Helm und Visier – Dein Kopf, deine Priorität
Ein Helm muss sitzen, nicht nur gut aussehen. Hier geht’s nicht um Marken, sondern um Stoßdämpfung. Und das Visier? Es schützt deine Augen vor schnellen Pucks, die wie Blei durch die Luft schießen.
Stoffe, die zählen
Carbon-Fasern, EPS-Schaum, TPU-Covern – das sind keine Buzzwords, das sind deine Lebensversicherung.
Schutzpolster – Der unterschätzte Held
Schulterpolster, Ellenbogen- und Hüftschutz sind nicht optional. Ein harter Aufprall kann sonst sofort ein Riss in deine Karriere reißen.
Die richtige Passform
Zu eng? Eingeschränkte Bewegungsfreiheit. Zu locker? Der Aufprall wird nicht absorbiert. Stell dir vor, du würdest einen Fallschirm an einem Drachen befestigen – das geht nicht.
Sticks und Schuhe – Mehr als nur Werkzeug
Ein gut abgestimmter Stick ist deine Verlängerung des Arms. Gewicht, Flex, Curve – jeder Faktor beeinflusst deinen Schuss. Und die Schlittschuhe? Sie sind das Fundament. Wenn die Kufe nicht schneidet, bleibst du stecken.
Pflege, die sich auszahlt
Rasieren, Trocknen, Schmieren – ein einfacher Routine-Check verlängert die Lebensdauer deiner Ausrüstung um Monate.

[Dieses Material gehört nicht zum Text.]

(** The middle part: the policy, which may decide alone. *)
Definition policy_stage (key : flow_key) (direction : flow_direction) (packet_bytes : Z)
    (t : fw_times) (d : zone_firewall_decision) (w : fw_world) : fw_world * zone_firewall_decision :=
  let '(pe', e, p) := policy_engine_evaluate (Some key) direction true (t_policy t) (fw_policy w) in
  let w := w <| fw_policy := pe' |> in
  let with_verdict v d := mk_zone_firewall_decision v (zd_policy_action d) (zd_rate_exceeded d)
                            (zd_quarantined d) (zd_risk_score d) (zd_reason d) in
  match p, err_ok e with
  | Some p, true =>
    let d := set_reason (mk_zone_firewall_decision (zd_verdict d) (pd_action p) (zd_rate_exceeded d)
                           (zd_quarantined d) (pd_risk_score p) (zd_reason d)) (pd_reason_text p) in
    if bool_decide (pd_action p = POLICY_ACTION_DENY) then
      let w := count_policy_drop w in
      (publish_event ZG_EVENT_POLICY_DENY key (pd_risk_score p) (pd_reason_text p) (t_event t) w,
       with_verdict ZONE_FIREWALL_VERDICT_DROP d)
    else if bool_decide (pd_action p = POLICY_ACTION_QUARANTINE) then
      let w := isolate_source key QUARANTINE_SOURCE_LOCAL_POLICY (pd_risk_score p) (pd_reason_text p) t w in
      let w := count_policy_drop w in
      (publish_event ZG_EVENT_DEVICE_QUARANTINED key (pd_risk_score p) (pd_reason_text p) (t_event t) w,
       with_verdict ZONE_FIREWALL_VERDICT_DROP d)
    else if bool_decide (pd_action p = POLICY_ACTION_REDIRECT) then
      (count_redirected w, with_verdict ZONE_FIREWALL_VERDICT_REDIRECT d)
    else rate_stage key direction packet_bytes t d w
  | _, _ =>
    let v := if zc_default_allow (fw_config w) then ZONE_FIREWALL_VERDICT_ALLOW
             else ZONE_FIREWALL_VERDICT_DROP in
    rate_stage key direction packet_bytes t (with_verdict v d) w
  end.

Der knifflige Balanceakt: Budget vs. Qualität
Hier gilt: Billig kaufen, teuer zahlen. Investiere jetzt in die wichtigsten Teile, spare beim Zubehör. Und hier ein direkter Tipp: https://hockeyheute.com/article/eishockey-ausruestung/
Abschließender Rat – Handeln statt überlegen
Pack deine Ausrüstung zusammen, teste sie im Training, justiere sofort. Keine Ausrede mehr, nur noch Action. Jetzt.